# Setting up the RAG Pipeline using Cortex Search

In this notebook, we're setting up the RAG pipeline using the Avalanche customer review data from the previously prepared data stored in the stage. 

By the end of the tutorial, we'll have a RAG pipeline ready to allow us to ask any questions about the data.

## Install prerequisite

Make sure to have `snowflake.core` library installed by clicking on Packages in the top menu and enter `snowflake.core` into the text box.

## List staged data

Here, we're listing the contents of the staged data at `@AVALANCHE_DB.AVALANCHE_SCHEMA.CUSTOMER_REVIEWS`

In [None]:
ls @avalanche_db.avalanche_schema.customer_reviews;

## Parse content

Here, we're extracting or parsing content from the `DOCX` files stored in stage by leveraging the Cortex `PARSE_DOCUMENT()` function.

The parsed content will be stored at a newly created table at  `AVALANCHE.AVALANCHE.PARSED_CONTENT`.

In [None]:
CREATE OR REPLACE TABLE AVALANCHE_DB.AVALANCHE_SCHEMA.PARSED_CONTENT AS SELECT 
      relative_path,
      TO_VARCHAR(
        SNOWFLAKE.CORTEX.PARSE_DOCUMENT(
          @avalanche_db.avalanche_schema.customer_reviews, 
          relative_path, 
          {'mode': 'LAYOUT'}
        ) :content
      ) AS parsed_text
    FROM directory(@avalanche_db.avalanche_schema.customer_reviews)
    WHERE relative_path LIKE '%.docx'

## Query parsed content

Let's now query the parsed content stored in the `PARSED_CONTENT` table.

In [None]:
SELECT * FROM AVALANCHE_DB.AVALANCHE_SCHEMA.PARSED_CONTENT LIMIT 5

## Chunk content

We'll now take the parsed data and perform chunking via `SNOWFLAKE.CORTEX.SPLIT_TEXT_RECURSIVE_CHARACTER`.
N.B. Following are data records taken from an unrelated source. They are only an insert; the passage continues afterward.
(** * Spreadsheet report tools: header detection, column reconciliation,
      footer handling, sorting and karat extraction

    A shallow embedding of the report scripts of the repository
    (deplay-order-report.py, factory-out.py, lot-rejection.py, loss.py).

    Conventions of the embedding.
    - The text of a sheet is a Rocq [string]; a character is an 8-bit code
      point (Latin-1).  [lower], [strip], the regex class [\w] and
      case-insensitive matching are written out for exactly that range.  The
      karat matcher is written over any alphabet and is also read on lists of
      code points, where a Python [str] goes beyond that range.
    - A spreadsheet cell read without [dtype=str] is a [cell]: missing
      ([NaN], also standing for [None]), text, a number or another object,
      the last two identified by their [str()] rendering.
    - A data frame is its list of column labels and its list of rows.
    - A run that raises is an [Error]; a run that completes is [Ok]. *)

From Stdlib Require Import String Ascii List Bool Arith NArith Lia.
From Stdlib Require Import Permutation Sorted ZArith DecimalString.
Import ListNotations.

Local Open Scope string_scope.
Local Open Scope list_scope.

(** ** Python string primitives *)

Module Py.

Definition code (c : ascii) : N := N_of_ascii c.

Definition between (lo hi : N) (c : ascii) : bool :=
  (lo <=? code c)%N && (code c <=? hi)%N.

Definition code_in (l : list N) (c : ascii) : bool :=
  existsb (N.eqb (code c)) l.

(** [str.isspace] on one character. *)
Definition is_space (c : ascii) : bool :=
  between 9 13 c || between 28 32 c || code_in [133; 160]%N c.

(** The regex class [\w] for [str] patterns: alphanumerics and underscore. *)
Definition is_word (c : ascii) : bool :=
  between 48 57 c || between 65 90 c || between 97 122 c
  || code_in [95; 170; 178; 179; 181; 185; 186; 188; 189; 190]%N c
  || between 192 214 c || between 216 246 c || between 248 255 c.

Definition shift_up (c : ascii) : ascii := ascii_of_N (code c + 32).
Definition shift_down (c : ascii) : ascii := ascii_of_N (code c - 32).

(** [str.lower] on one character. *)
Definition lower_char (c : ascii) : ascii :=
  if between 65 90 c || between 192 214 c || between 216 222 c
  then shift_up c else c.

(** [str.upper] on one character.  The three characters whose upper case
    leaves the 8-bit range (181, 223, 255) are left as they are; [upper] is
    only ever applied to text matched by an ASCII pattern. *)
Definition upper_char (c : ascii) : ascii :=
  if between 97 122 c || between 224 246 c || between 248 254 c
  then shift_down c else c.

Fixpoint lower (s : string) : string :=
  match s with
  | EmptyString => EmptyString
  | String c t => String (lower_char c) (lower t)
  end.

Fixpoint upper (s : string) : string :=
  match s with
  | EmptyString => EmptyString
  | String c t => String (upper_char c) (upper t)
  end.

Fixpoint lstrip (s : string) : string :=
  match s with
  | EmptyString => EmptyString
  | String c t => if is_space c then lstrip t else s
  end.

(** [rstrip]: a character is kept when something after it is kept, or when
    it is not white space. *)
Fixpoint rstrip (s : string) : string :=
  match s with
  | EmptyString => EmptyString
  | String c t =>
      match rstrip t with
      | EmptyString => if is_space c then EmptyString else String c EmptyString
      | t' => String c t'
      end
  end.

Definition strip (s : string) : string := rstrip (lstrip s).

(** [needle in hay]. *)
Fixpoint contains (needle hay : string) : bool :=
  String.prefix needle hay
  || match hay with
     | EmptyString => false
     | String _ t => contains needle t
     end.

Definition startswith (s p : string) : bool := String.prefix p s.

(** [s.replace(c, "")] for a one-character [c]. *)
Fixpoint remove_char (c : ascii) (s : string) : string :=
  match s with
  | EmptyString => EmptyString
  | String d t =>
      if Ascii.eqb c d then remove_char c t else String d (remove_char c t)
  end.

(** [s.split(' ')[0]]. *)
Fixpoint before_space (s : string) : string :=
  match s with
  | EmptyString => EmptyString
  | String c t =>
      if Ascii.eqb c " " then EmptyString else String c (before_space t)
  end.

(** [re.sub(r'[^a-z]', '', s)]. *)
Fixpoint only_az (s : string) : string :=
  match s with
  | EmptyString => EmptyString
  | String c t => if between 97 122 c then String c (only_az t) else only_az t
  end.

(** [x in l] for a list of strings. *)
Definition mem (x : string) (l : list string) : bool :=
  existsb (String.eqb x) l.

(** [s.split(c)] for a one-character [c]. *)
Fixpoint split (c : ascii) (s : string) : list string :=
  match s with
  | EmptyString => [EmptyString]
  | String d t =>
      if Ascii.eqb d c then EmptyString :: split c t
      else match split c t with
           | h :: r => String d h :: r
           | [] => [String d EmptyString]
           end
  end.

End Py.

(** ** Cells *)

Inductive cell : Type :=
| NaN                      (* a missing value: NaN, None, NaT *)
| Str (s : string)         (* text *)
| Num (repr : string)      (* an int, float or bool, by its str() *)
| Obj (repr : string).     (* any other object (a date), by its str() *)

(** [str(cell)]. *)
Definition py_str (c : cell) : string :=
  match c with
  | NaN => "nan"
  | Str s => s
  | Num r => r
  | Obj r => r
  end.

(** [pd.notna(cell)]. *)
Definition notna (c : cell) : bool :=
  match c with NaN => false | _ => true end.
Chunked content are stored at `AVALANCHE.AVALANCHE.CHUNKED_CONTENT`.

In [None]:
CREATE OR REPLACE TABLE AVALANCHE_DB.AVALANCHE_SCHEMA.CHUNKED_CONTENT (
    file_name VARCHAR,
    CHUNK VARCHAR
);

INSERT INTO AVALANCHE_DB.AVALANCHE_SCHEMA.CHUNKED_CONTENT (file_name, CHUNK)
SELECT
    relative_path,
    c.value AS CHUNK
FROM
    AVALANCHE_DB.AVALANCHE_SCHEMA.PARSED_CONTENT,
    LATERAL FLATTEN( input => SNOWFLAKE.CORTEX.SPLIT_TEXT_RECURSIVE_CHARACTER (
        parsed_text,
        'markdown',
        1800,
        250
    )) c;

## Query chunked content

Let's now query the chunked content stored in the `AVALANCHE_DB.AVALANCHE_SCHEMA.CHUNKED_CONTENT` table.

In [None]:
SELECT * FROM AVALANCHE_DB.AVALANCHE_SCHEMA.CHUNKED_CONTENT LIMIT 10

## Create RAG pipeline with Cortex Search

Here, we'll create the RAG pipeline with Cortex Search via `CORTEX SEARCH SERVICE` and this is made available at `AVALANCHE_DB.AVALANCHE_SCHEMA.AVALANCHE_SEARCH_SERVICE`.

In [None]:
CREATE OR REPLACE CORTEX SEARCH SERVICE AVALANCHE_DB.AVALANCHE_SCHEMA.AVALANCHE_SEARCH_SERVICE
    ON chunk
    WAREHOUSE = compute_wh
    TARGET_LAG = '1 minute'
    EMBEDDING_MODEL = 'snowflake-arctic-embed-l-v2.0'
    AS (
    SELECT
        file_name,
        chunk
    FROM AVALANCHE_DB.AVALANCHE_SCHEMA.CHUNKED_CONTENT
    );

## RAG query

Now comes the fun part, we're now going to utilize the RAG pipeline by asking a question.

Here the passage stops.